Each package will get its own folder under this destination.
Ex: archinstall would be downloaded to ./cache/archinstall/archinstall-.tar.gz

--timeout=5
If the webserver timeouts on giving us the package listing (it can be quite large).
This will tell the library how long to wait for more packages listing to be streamed to us.
The default is 5 seconds, if we haven't recieved more package names by then, we abort.

--cache-listing
`PackageListing()` in this library supports iterating over it, if iterated multiple times
this flag will simply allow it to not fetch a new package listing again. It will cache
whatever package names were given during initation, and the second iteration of `PackageListing()`
will simply iterate over the cache instead.
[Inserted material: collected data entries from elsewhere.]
Lemma view_offset_some cfg corners gaze raw now p : cfg_ok cfg -> is_Some (view_offset cfg corners gaze raw now p).
Proof.
  intros [Hy Hp]. unfold view_offset. destruct (ev_enabled _), corners, gaze; eauto.
  unfold extended_view. destruct (negb _); [simpl; eauto|]. destruct (gaze_angles_deg _ _ _) as [[y pt]|]; [|simpl; eauto].
  destruct (shape_some _ y Hy) as [? ->], (shape_some _ pt Hp) as [? ->]. simpl. eauto.
Qed.

Lemma sampled_ok head heldr r : length (run_yaw r) = length (run_roll r) ->
  length (run_yaw (sampled head heldr r)) = length (run_roll (sampled head heldr r)).
Proof. intros E. unfold sampled. destruct (_ && _); [|done]. destruct r. simpl in *. rewrite !length_app, E. done. Qed.

Lemma sampled_started head heldr r : started (sampled head heldr r) = started r.
Proof. unfold sampled. destruct (_ && _); by destruct r. Qed.

Lemma settle_some r p : length (run_yaw r) = length (run_roll r) ->
  exists o q, settle r p = Some (o, q) /\ recentre q = recentre p.
Proof.
  intros E. unfold settle. destruct (Nat.ltb_spec (length (run_yaw r)) RECENTRE_MIN_POSES) as [|Hge]; [eauto|].
  unfold RECENTRE_MIN_POSES in Hge.
  destruct (median_some (run_yaw r)) as (m & sp & -> & _); [by destruct (run_yaw r); simpl in *; [lia|]|].
  destruct (median_some (run_roll r)) as (m' & sp' & -> & _); [by destruct (run_roll r); simpl in *; [lia|]|].
  simpl. destruct (flt _ _); [eauto|]. eexists _, _. split; [done|]. by destruct p.
Qed.
(** ** What is Cargo's *)
Lemma head_omap {A B} (f : A -> option B) l x : head (omap f l) = Some x <-> exists pre a post, l = pre ++ a :: post /\ f a = Some x /\ Forall (fun e => f e = None) pre.
Proof.
  induction l as [|a l IH]; cbn; [split; [done|intros ([] & ? & ? & ? & _); done]|]. destruct (f a) as [y|] eqn:E; cbn.
  - split; [intros [= ->]; exists [], a, l; auto|]. intros ([|b pre] & c & post & [= -> ->] & Hc & Hp); [congruence|]. apply Forall_inv in Hp. congruence.
  - rewrite IH. split; [intros (pre & c & post & -> & Hc & Hp); exists (a :: pre), c, post; auto|].
    intros ([|b pre] & c & post & [= -> ->] & Hc & Hp); [congruence|]. apply Forall_inv_tail in Hp. by exists pre, c, post.
Qed.
Lemma package_says key p : package_of key = Some p -> p ∈ CARGO_PACKAGES /\ exists r, key = p ++ 32 :: r.
Proof.
  unfold package_of. intros [Hin Hs]%find_some. split; [by apply list_elem_of_In|].
  destruct (strip_prefix p key) as [r|] eqn:E; [|done]. apply strip_prefix_some in E as ->. unfold starts_with in Hs.
  destruct (strip_prefix [32] r) as [r'|] eqn:Er; [|done]. apply strip_prefix_some in Er as ->. by exists r'.
Qed.
Lemma listed_says b e x : listed_in b e = Some x <-> exists p, x = (b, p) /\ package_of e.1 = Some p /\ b ∈ e.2.
Proof.
  unfold listed_in. destruct (package_of e.1) as [p|]; cbn; [|split; [done|intros (? & _ & ? & _); done]].
  destruct (existsb (text_eqb b) e.2) eqn:E.
  - apply existsb_exists in E as (c & Hc & ->%bool_decide_eq_true). split; [intros [= <-]; exists p; split_and!; auto; by apply list_elem_of_In|].
    by intros (q & -> & [= ->] & _).
  - split; [done|]. intros (q & _ & _ & Hb). apply list_elem_of_In in Hb. rewrite <- not_true_iff_false in E. destruct E.
    apply existsb_exists. exists b. split; [done|]. by apply bool_decide_eq_true.
Qed.
(** A binary is left to Cargo as of the first entry of this program's that lists it, and of no
    other program's entry. *)
Theorem left_to_cargo (entries : list (text * list text)) (present : list text) (b p : text) :
  (b, p) ∈ cargo_of entries present <->
  b ∈ present /\ exists pre key bins post, entries = pre ++ (key, bins) :: post /\ package_of key = Some p /\ b ∈ bins /\
    Forall (fun e => package_of e.1 = None \/ b ∉ e.2) pre.
Proof.
  unfold cargo_of. rewrite list_elem_of_omap. setoid_rewrite head_omap. split.
  - intros (b' & Hb & pre & [key bins] & post & -> & (q & [= <- <-] & Hk & Hi)%listed_says & Hp). split; [done|]. exists pre, key, bins, post. split_and!; [done..|].
    eapply Forall_impl; [exact Hp|]. intros e He. destruct (package_of e.1) as [q'|] eqn:Eq; [right|by left]. intros Hx.
    assert (H : listed_in b e = Some (b, q')) by (apply listed_says; eauto). congruence.
  - intros (Hb & pre & key & bins & post & -> & Hk & Hi & Hp). exists b. split; [done|]. exists pre, (key, bins), post. split_and!; [done|apply listed_says; by exists p|].
    eapply Forall_impl; [exact Hp|]. intros e He. destruct (listed_in b e) as [x|] eqn:E; [|done]. apply listed_says in E as (q & -> & Hq & Hin).
    destruct He as [He|He]; [congruence|done].
Qed.
(** A folder Cargo only ever put other programs in keeps nothing. *)
Corollary other_programs_are_not_ours (entries : list (text * list text)) (present : list text) :
  Forall (fun e => package_of e.1 = None) entries -> cargo_of entries present = [].
Proof.
  intros H. destruct (cargo_of entries present) as [|[b p] l] eqn:E; [done|]. assert (Hb : (b, p) ∈ cargo_of entries present) by (rewrite E; left).
  apply left_to_cargo in Hb as (_ & pre & key & bins & post & -> & Hk & _). apply Forall_app in H as [_ [Hk' _]%Forall_cons]. change (package_of key = None) in Hk'. congruence.
Qed.
Definition the_json : text := txt "{" ++ [34] ++ txt "installs" ++ [34] ++ txt ": {" ++ [34] ++ txt "tobii-cli 0.1.0 (x)" ++ [34] ++ txt ": {" ++ [34] ++ txt "version_req" ++ [34] ++
  txt ": null, " ++ [34] ++ txt "bins" ++ [34] ++ txt ": [" ++ [34] ++ txt "tobii" ++ [34] ++ txt "]}}}".
Example read_and_left :
  crates2_json the_json = [(txt "tobii-cli 0.1.0 (x)", [txt "tobii"])] /\
  cargo_of (crates2_json the_json) [txt "tobii"; txt "tobii-gtk"] = [(txt "tobii", txt "tobii-cli")] /\
  crates_toml (txt "# note
[v1] # keys
a = b
" ++ [34; 97; 34] ++ txt "=[true," ++ [34; 98; 34] ++ txt ",]") = [(txt "a", [txt "b"])].
Proof. vm_compute. done. Qed.
(** ** What goes with them *)
(** The binaries first, the running one apart. *)
Definition split_self (me : option text) (p : Plan) (b : text) : Plan :=
  if match me with Some m => same_path m b | None => false end then {p with self_exe := Some b}
  else {p with remove := remove p ++ [{| gone_path := b; what := txt "binary"; tree := false |}] }.
Definition binaries_first (e : Env) (s : St) : Plan :=
  let scratch := remove (plan s) in
  let p := foldl (split_self (me_of e)) {(plan s) with remove := [] } (removing s) in
  let p := {p with remove := remove p ++ scratch} in
  foldl (fun p d => hint (system_hint d (default (txt "tobii") (me_of e)) (match self_exe p with Some _ => true | None => false end)) p) p (system_dirs s).
Definition is_removed (removing : list text) (x : text) : bool := existsb (fun n => lists removing n) (link_chain x).
Definition icon_goes (data : text) (entry_kept : bool) (p : Plan) : Plan :=
  let icon := icon_in data in
  if negb (exists_ icon) then p
  else if entry_kept then keep icon (txt "the menu entry that stays shows it") p
  else let p := push_remove icon (txt "the menu entry's icon") false p in
       if is_file_or_link (path_join (hicolor_in data) (txt "icon-theme.cache")) then {p with icon_caches := icon_caches p ++ [hicolor_in data] } else p.
Definition remove_entries (what : text) (dir : text) (ours : text -> bool) (p : Plan) : Plan :=
  foldl (fun p n => if ours n then push_remove (path_join dir n) what false p else p) p (entries dir).
Definition entry_files (e : Env) (o : Options) (removing : list text) (p : Plan) : Plan :=
  let data := data_of e o in
  let entry := desktop_entry_in data in
  let '(entry_kept, p) := settle_entry entry (txt "the menu entry") (entry_decision entry (is_removed removing) (search_path e) (txt "the menu entry")) p in
  let p := icon_goes data entry_kept p in
  if system o then p
  else let d := entry_decision (autostart_entry e) (is_removed removing) (search_path e) (txt "start-at-login") in
       let '(_, p) := settle_entry (autostart_entry e) (txt "the start-at-login entry") d p in
       remove_entries (txt "a temporary left by the hub's start-at-login switch") (autostart_dir_in (config_home e)) is_scratch_name p.
Definition edit_manifest (e : Env) (o : Options) (cleared : list text) (p : Plan) : Plan :=
  let manifest := manifest_of e o in
  let drop := List.filter (fun d => lists cleared (canon_or d)) (read_bindirs manifest) in
  if is_nil drop then p
  else
    let t := default [] (read_to_string (at_ manifest)) in
    let then_empty := negb (existsb (manifest_line_survives (lists drop)) (lines t)) in
    let p := if then_empty then
               match path_parent manifest with
               | Some dir =>
                   let p := remove_entries (txt "a temporary left by the installer's manifest write") dir (is_scratch_of MANIFEST_FILE) p in
                   {p with rmdirs := rmdirs p ++ [dir] }
               | None => p
               end
             else p in
    {p with manifests := manifests p ++ [{| file := manifest; drop_dirs := drop; then_empty := then_empty |}] }.
(** ** Purging *)
Definition purge_name (dir : text) (ours : text -> bool) (subdirs : list text) (p : Plan) (n : text) : Plan :=
  let path := path_join dir n in
  if is_one_of n subdirs && is_real_dir path then p
  else if ours n && is_file_or_link path then push_remove path (txt "--purge") false p
  else keep path (txt "not written by this program, so --purge leaves it") p.
Definition purge_dir (dir : text) (ours : text -> bool) (subdirs : list text) (p : Plan) : Plan :=
  match read_dir (at_ dir) with
  | None => p
  | Some _ => let p := foldl (purge_name dir ours subdirs) p (entries dir) in {p with rmdirs := rmdirs p ++ [dir] }
  end.
Definition cfg_known : list text := CONFIG_FILES ≫= fun n => [n; n ++ ATOMIC_TMP_SUFFIX].
Definition cfg_of (e : Env) : text := path_join (config_home e) APP_DIR.
Definition purge_all (e : Env) (p : Plan) : Plan :=
  let cfg := cfg_of e in
  let p := purge_dir (path_join cfg MODELS_DIR) (fun n => is_one_of n file_names) [] p in
  let p := purge_dir (path_join cfg PROFILES_DIR) is_profile_file [] p in
  let p := purge_dir cfg (fun n => is_one_of n cfg_known) [MODELS_DIR; PROFILES_DIR] p in
  let p := purge_dir (path_join (state_home e) APP_DIR) (fun n => is_one_of n STATE_FILES) [] p in
  let p := if existsb (fun r => same_path (gone_path r) (path_join cfg CALIBRATION_BIN)) (remove p) then {p with warnings := warnings p ++ [CALIBRATION_WARNING] } else p in
  match log_file e with Some log => keep log (txt "TOBII_LOG_FILE sends the log here — a path you chose, so it is not deleted") p | None => p end.
Definition runtime_dir (e : Env) (o : Options) (p : Plan) : Plan :=
  match xdg_runtime_dir e with
  | Some rt =>
      let sock := path_join rt APP_DIR in
      if negb (system o) && exists_ sock then keep sock (txt "the hub's socket directory, on a tmpfs that is cleared when you log out") p else p
  | None => p
  end.
(** ** What is left to others *)
Definition udev_note (t : text) (p : Plan) : Plan := {p with udev_notes := udev_notes p ++ [t] }.
Definition udev_step (p : Plan) : Plan :=
  let p := {p with udev_rules := udev_rules p ++ List.filter exists_ UDEV_RULES} in
  let p := if is_nil (udev_rules p) then udev_note (txt "there is no udev rule of this program's in /etc/udev/rules.d") p else p in
  let package := existsb (fun l => match verdict l with VPackage manager _ => negb (text_eqb manager (txt "cargo")) | _ => false end) (locations p) in
  if package || exists_ PACKAGE_UDEV_RULE then
    udev_note (txt "a package install is still here, and it ships its own rule at " ++ PACKAGE_UDEV_RULE ++
      txt ", which the /etc copy was overriding. Removing the /etc copy puts the package's rule in charge; that one is not touched.") p
  else if negb (is_nil (udev_rules p)) then
    udev_note (txt "without a udev rule the tracker can only be opened as root, by any copy of this program that remains") p
  else p.
Definition left_behind (b : text) : option bool :=
  match symlink_metadata (at_ b) with Ok _ => Some true | Err e => match error_kind e with PermissionDenied => Some false | _ => None end end.
Definition root_hint : option text :=
  let answers := omap left_behind (take 2 root_leftovers) in
  let list := join [32] (q <$> root_leftovers) in
  if existsb id answers then
    Some (txt "A past `sudo ./install.sh` left a copy in root's home, which this run does not touch. Remove exactly those four files with:
    sudo rm -f " ++ list)
  else if negb (is_nil answers) then
    Some (txt "/root cannot be read from here. A past `sudo ./install.sh` may have left these four files there: " ++ list)
  else None.
(** Paths in the order of their components. *)
Definition component_rank (c : component) : Z := match c with RootDir => 0 | CurDir => 1 | ParentDir => 2 | Normal _ => 3 end.
Definition component_cmp : component -> component -> comparison := cmp_both (cmp_by component_rank Z.compare) (cmp_by component_name text_cmp).
Definition path_cmp : text -> text -> comparison := cmp_by components (cmp_list component_cmp).
Definition is_dir_there (p : text) : bool := match metadata p with Ok m => bool_decide (file_type m = Directory) | Err _ => false end.
Definition in_library (lib : text) : list text :=
  let dir := path_join lib (txt "steamapps/compatdata") in
  omap (fun n => let pfx := path_join (path_join dir n) (txt "pfx") in
                 if is_dir_there (path_join pfx INSTALL_SUBDIR) then Some (logical pfx) else None) (default [] (read_dir dir)).
Definition wine_prefixes (home : text) (wineprefix : option text) : list text :=
  let libraries := (scan is_dir_there (fun p => ok (canonicalize p)) read_to_string (at_ home)).1 in
  let defaults := option_list (absolute wineprefix) ++ [path_join home (txt ".wine")] in
  let out := (libraries ≫= in_library) ++ omap (fun w => if is_real_dir (path_join w INSTALL_SUBDIR) then Some (canon_or w) else None) defaults in
  dedup_by (fun kept x => if same_path kept x then Some kept else None) (sort_by (not_after path_cmp) out).
(** ** Processes *)
Definition DELETED : text := txt " (deleted)".
Definition sort_proc (e : Env) (o : Options) (targets : list text) (p : Plan) (pr : Proc) : Plan :=
  if (proc_pid pr =? pid e) || (proc_pid pr =? ppid e) then p
  else if negb (system o) && negb (proc_uid pr =? euid e) then p
  else
    let '(x, deleted) := match strip_suffix DELETED (exe pr) with Some x => (x, true) | None => (exe pr, false) end in
    if is_one_of x targets then {p with stop := stop p ++ [pr] }
    else if bool_decide (file_name x = Some (txt "tobii-gtk")) then
      if deleted && match presence x with Gone => true | _ => false end then
        if system o then p else {p with orphan_hubs := orphan_hubs p ++ [pr] }
      else {p with other_hubs := other_hubs p ++ [pr] }
    else p.
(** ** One run *)
(** The system of [the_os] without what was deleted, and a person who always says yes. *)
Definition without_these (w : list text) (f : text -> result IoError Stat) (p : text) : result IoError Stat :=
  if is_one_of p w then Err {| error_kind := NotFound; message := txt "not found" |} else f p.
Definition path_of (c : Change) : text := match c with Unlinked p | TreeRemoved p | DirRemoved p | CacheRefreshed p => p | Replaced _ _ => [] | _ => [] end.
#[local] Instance the_machine : Machine (list text) := {|
  view := fun w => {| symlink_metadata := without_these w the_stat; metadata := without_these w the_stat; canonicalize := canonicalize (Os := the_os);
                      read_link := fun _ => None; read_dir := read_dir (Os := the_os); read_to_string := the_text; open_file := open_file (Os := the_os) |};
  change := fun c w => (Ok tt, w ++ [path_of c]);
  refresh := fun _ _ w => (None, w);
  answer := fun _ w => (Some (txt "y"), w);
  still_running := fun _ _ => false;
  ask_hub_to_quit := fun w => (Ok tt, w);
  terminate := fun _ w => (Ok tt, w);
  run_command := fun _ w => (true, w);
  now := fun w => 0;
  nap := fun _ w => w
|}.
#[local] Instance the_machine_departs : Departs (list text).
Proof. by split. Qed.
Definition purging : Options := {options0 with purge := true}.
Example the_run : (fun x => (fst x, fst (snd x))) <$> run 0 (the_plan purging) purging true ([], []) =
  Some (Ok tt, [path_join bin_dir (txt "tobii-gtk"); path_join bin_dir (txt ".tobii.old-12"); desktop_entry_in (txt "/home/u/.local/share");
    txt "/home/u/.config/tobii-linux/config.toml"; manifest_in (txt "/home/u/.local/share"); txt "/home/u/.local/share/tobii-linux";
    txt "/home/u/.config/tobii-linux"; path_join bin_dir (txt "tobii")]).
Proof. vm_compute. reflexivity. Qed.
Lemma nothing_without_consent_witness : exists r s', run 0 (the_plan purging) purging true ([], []) = Some (r, s') /\
  Forall (fun c => accounted (the_plan purging) purging true c.1) (snd s') /\
  exists s1 later, snd s' = snd s1 ++ later /\ Forall (fun c => before (the_plan purging) c.1) (snd s1) /\
     refusal (the_plan purging) = None /\ dry_run purging = false /\ consented purging true s1 /\ forall pr, pr ∈ stop (the_plan purging) -> still_running s1 pr = false.
Proof.
  assert (E : exists r s', run 0 (the_plan purging) purging true ([], []) = Some (r, s') /\ existsb (fun c => deletes c.1) (snd s') = true)
    by (vm_compute; eexists _, _; split; reflexivity).
  destruct E as (r & s' & E & D). exists r, s'. destruct (nothing_without_consent 0 (the_plan purging) purging true [] r s' E) as [A B].
  split; [exact E|]. split; [exact A|]. apply B. apply existsb_exists in D as (c & Hc & Hd). apply Exists_exists. exists c. split; [by apply list_elem_of_In|exact Hd].
Defined.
This speeds up the process quite a bit the second time around.

Has to be overridden with --cache-listing='' if you wish to turn it off.

--py-version=3.10
This tells the downloader what package criterie needs to be met.
The package needs to support the given Python version to be downloaded unless force=True.
This used to be --py-versions and you used to be able to supply multiple and complex patterns, see issue:
https://github.com/pypa/packaging/issues/591

--licenses=[gpl[,mit]]
Only packages that contain the given licensing short names will be downloaded.
The default is to download all libraries/packages.